I have been somewhat active in this issue for some time now, having co-founded MEPAC, which acts as an advisor to Rep. Barbara Lee here in the SF Bay Area. So, I have been very interested in this human dynamic - particularly since I am of Lebanese descent while my wife is an American Jew. My wife has, over the years, come to understand the issue quite well, particularly because of me, and is sympathetic to the plight of the Palestinian people. However, her son and daughter remain 'closed down' to any attempts to discuss the issue openly, and are staunch supporters of the right-wing, Zionist position. As to why my wife has been able to change while my step son and step daughter cannot, I would offer the following thoughts:
1. My wife, to start with, was never an ardent Zionist. As she puts it, she was raised to neither sympathize nor hate the Palestinian people. Instead, she was raised, as were many of her Jewish friends at that time (she is 65 years old), with a narrative of the founding of the State of Israel that almost totally excluded mention of the Palestinians ! This reminds me of how we were raised in this country with so little knowledge of the existence, let alone the great suffering, of our own indigenous people. She was also raised as a secular, rather than a religious, Jew. Finally, she has always had a strong interest in other peoples and cultures. All of this in her character and background better enabled her to listen to the Palestinian narrative and be open to it. Once she opened herself to it, and actually met with Americans and Palestinians who have been victimized by the Occupation (The Nasrallah family and Rachel Corrie's parents once stayed with us for a couple of days), she was able to make the transformation. It's important to note that, despite all of these factors that enabled her transformation to occur, she has suffered the loss of friends and isolation from a number of Jews with whom she had quite close relations - in some cases, for many years. So, despite her general predisposition towards change, it has not been an easy transformation for her at all.
2. As for her kids, I theorize that much of the problem has to do with generational differences.

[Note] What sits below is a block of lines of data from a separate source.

(** ** String forms *)

(** The string forms of some numbers and values, as JavaScript prints
    them. *)
Lemma string_forms :
  number_to_string 404 = "404"%string /\
  number_to_string (-42) = "-42"%string /\
  number_to_string 9007199254740993 = "9007199254740992"%string /\
  number_to_string 1152921504606846976 = "1152921504606847000"%string /\
  number_to_string 123456789012345680000 = "123456789012345680000"%string /\
  number_to_string 1000000000000000000000 = "1e+21"%string /\
  decimal_to_string 15 (-1) = "1.5"%string /\
  decimal_to_string 1 (-6) = "0.000001"%string /\
  decimal_to_string 1 (-7) = "1e-7"%string /\
  decimal_to_string 5 (-324) = "5e-324"%string /\
  decimal_to_string 1 400 = "Infinity"%string /\
  decimal_to_string 1 (-400) = "0"%string /\
  to_string (VArr [VNum 1; VNull; VArr [VDec 25 (-1); VStr "x"]; VObj []])
  = "1,,2.5,x,[object Object]"%string /\
  convertible (VArr [VNum 1; VObj [("toString", VStr "x")]]) = false.
Proof. vm_compute. repeat split. Qed.

(** ** The constructor *)

Lemma VOE_new_inv key lg net evs this :
  VOE_new key lg net = (evs, Return this) ->
  exists k,
    key = Some k /\ k <> ""%string /\ evs = [] /\
    this = {| apiKey := k;
              baseURL := VOE_baseURL;
              client :=
                use_response
                  (use_request (axios_create VOE_baseURL [("key", VStr k)])
                     (request_logger (match lg with Some l => l | None => DefaultLogger end)))
                  (response_logger (match lg with Some l => l | None => DefaultLogger end))
                  (response_rejected (match lg with Some l => l | None => DefaultLogger end));
              logger := match lg with Some l => l | None => DefaultLogger end |}.
Proof.
  unfold VOE_new. destruct key as [k|]; [|discriminate].
  destruct (String.eqb_spec k "") as [->|Hk]; cbn.
  - discriminate.
  - destruct (k =? "")%string eqn:E.
    + apply String.eqb_eq in E. contradiction.
    + cbn. intros H. injection H as <- <-. exists k. repeat split; auto.
Qed.

Lemma constructed_inv this :
  constructed this ->
  exists k lg,
    k <> ""%string /\
    this = {| apiKey := k;
              baseURL := VOE_baseURL;
              client :=
                use_response
                  (use_request (axios_create VOE_baseURL [("key", VStr k)])
                     (request_logger lg))
                  (response_logger lg) (response_rejected lg);
              logger := lg |}.
Proof.
  intros (key & ol & net & H).
  destruct (VOE_new key ol net) as [evs res] eqn:E. cbn in H. subst res.
  destruct (VOE_new_inv _ _ _ _ _ E) as (k & _ & Hk & _ & ->).
  eauto.
Qed.

(** ** One JSON-endpoint round trip *)

Lemma rweh_run this u ps net :
  constructed this ->
  outcome (requestWithErrorHandling this (axios_get (client this) u ps) net)
  = surfaced (net (json_request this u ps)) /\
  requests (events (requestWithErrorHandling this (axios_get (client this) u ps) net))
  = [json_request this u ps].
Proof.
  intros C. destruct (constructed_inv _ C) as (k & lg & Hk & ->).
  unfold json_request, surfaced.
  unfold requestWithErrorHandling, axios_get, axios_request, try_catch, then_, bind.
  cbn. unfold settle.
  destruct (net _) as [[st tx d] | why | why]; cbn.
  - destruct (validateStatus st); cbn; [auto|].
    destruct d; cbn; auto.
    unfold throw_new_VOEError.
    destruct (convertible _) eqn:E; cbn; rewrite ?E; cbn; auto.
  - auto.
  - auto.
Qed.

(** Every method is the wrapper around one [client.get]; [getUploadServer]
    then reads [result] off the returned body. *)
Lemma call_unfold this c :
  call this c =
  match c with
  | GetUploadServer =>
      d <- requestWithErrorHandling this
             (axios_get (client this) (call_url c) (call_params c)) ;;
      lift (get_prop d "result")
  | _ =>
      requestWithErrorHandling this
        (axios_get (client this) (call_url c) (call_params c))
  end.
Proof. destruct c; reflexivity. Qed.

Lemma bind_lift_outcome {A B} (m : M A) (f : A -> Result B) net :
  outcome (bind m (fun a => lift (f a)) net) =
  match outcome (m net) with
  | Return a => f a
  | Throw e => Throw e
  end.
Proof.
  unfold bind, lift, outcome. destruct (m net) as [evs [a|e]]; reflexivity.
Qed.

Lemma bind_lift_events {A B} (m : M A) (f : A -> Result B) net :
  events (bind m (fun a => lift (f a)) net) = events (m net).
Proof.
  unfold bind, lift, events. destruct (m net) as [evs [a|e]]; cbn; auto.
  apply app_nil_r.
Qed.

Lemma call_events this c net :
  constructed this ->
  requests (events (call this c net)) = [call_request this c].
Proof.
  intros C. rewrite call_unfold. unfold call_request.
  destruct c; try apply (rweh_run _ _ _ _ C).
  rewrite bind_lift_events. apply (rweh_run _ _ _ _ C).
Qed.

Lemma call_outcome this c net :
  constructed this ->
  outcome (call this c net) =
  match c with
  | GetUploadServer =>
      match surfaced (net (call_request this c)) with
      | Return d => get_prop d "result"
      | Throw e => Throw e
      end
  | _ => surfaced (net (call_request this c))
  end.
Proof.
  intros C. rewrite call_unfold. unfold call_request.
  destruct c; try apply (rweh_run _ _ _ _ C).
  rewrite bind_lift_outcome, (proj1 (rweh_run _ _ _ _ C)). reflexivity.
Qed.

(** A failure surfaces the same way from every method. *)
Lemma call_failure this c net e :
  constructed this ->
  surfaced (net (call_request this c)) = Throw e ->
  outcome (call this c net) = Throw e.
Proof.
  intros C H. rewrite (call_outcome _ _ _ C).
  destruct c; rewrite H; reflexivity.
Qed.

(** ** The classification, taken alone *)

(** The interceptor's error handler is [classify]. *)
Lemma response_rejected_classify lg error net :
  outcome (response_rejected lg error net) = Throw (classify error).
Proof.
  unfold response_rejected, classify.
  destruct (error_response error) as [[st tx d]|]; cbn.
  - destruct d; try reflexivity.
    cbn. unfold throw_new_VOEError. destruct (convertible _); reflexivity.
  - destruct (error_request error); reflexivity.
Qed.

(** The [catch] block of [requestWithErrorHandling] is [classify]. *)
Lemma catch_block_classify this error net :
  outcome (requestWithErrorHandling this (throw error) net)
  = Throw (classify error).
Proof.
  unfold requestWithErrorHandling, classify, try_catch, then_, bind; cbn.
  destruct (error_response error) as [[st tx d]|]; cbn.
  - destruct d; try reflexivity.
    cbn. unfold throw_new_VOEError. destruct (convertible _); reflexivity.
  - destruct (error_request error); reflexivity.
Qed.

(** On a JSON-endpoint call the two copies run one after the other: the
    interceptor classifies the transport's error and the [catch] block
    classifies what the interceptor threw. *)
Lemma surfaced_classify_twice req reply :
  surfaced reply =
  match settle req reply with
  | Return r => Return (data r)
  | Throw e => Throw (classify (classify e))
  end.
Proof.
  destruct reply as [[st tx d] | why | why]; cbn; auto.
  destruct (validateStatus st); cbn; auto.
  destruct d; try reflexivity.
  cbn. destruct (convertible _) eqn:E; cbn; rewrite ?E; reflexivity.
Qed.

Lemma example_client_constructed : constructed example_client.
Proof. exists (Some "k"), None, connection_drop. reflexivity. Qed.

Ltac by_construction :=
  exists (Some "k"%string), None, connection_drop; reflexivity.

Lemma error_status_rejected s : 400 <= s -> validateStatus s = false.
Proof. unfold validateStatus. lia. Qed.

Both her son (47) and her daughter (34) were deeply influenced by the 1967 War when, for the first time in modern history, Jews could ' celebrate' a 'great victory' of the Jewish people. They began to idolize the 'courageous' little State of Israel. Furthermore, the subsequent 'selling' of the Holocaust by the Holocaust Industry of which Prof. Finkelstein speaks so powerfully in his book on the subject, has created this extreme tribal culture, especially particular to this generation of Jews. This group has been instilled with so much fear of experiencing yet another holocaust in their lifetime, and of being condemned to permanent victimhood, that they are terrified of anything or anyone that might force them to reexamine their rigid position on the issue. In this emotional state, they are simply unable to see any humanity in the Palestinian people, who remain a 'subculture' or 'sub-civilization' in their minds. This pathology has been discussed by many others who are far more qualified and articulate than I am. However, I have been able to experience it, up close, with my wife's children for over 10 years. When I see that much fear in a person, I know that the possibility of reaching them, at least while they are in that emotional state, is remote. At this point in my relationship with them, I have totally given up trying.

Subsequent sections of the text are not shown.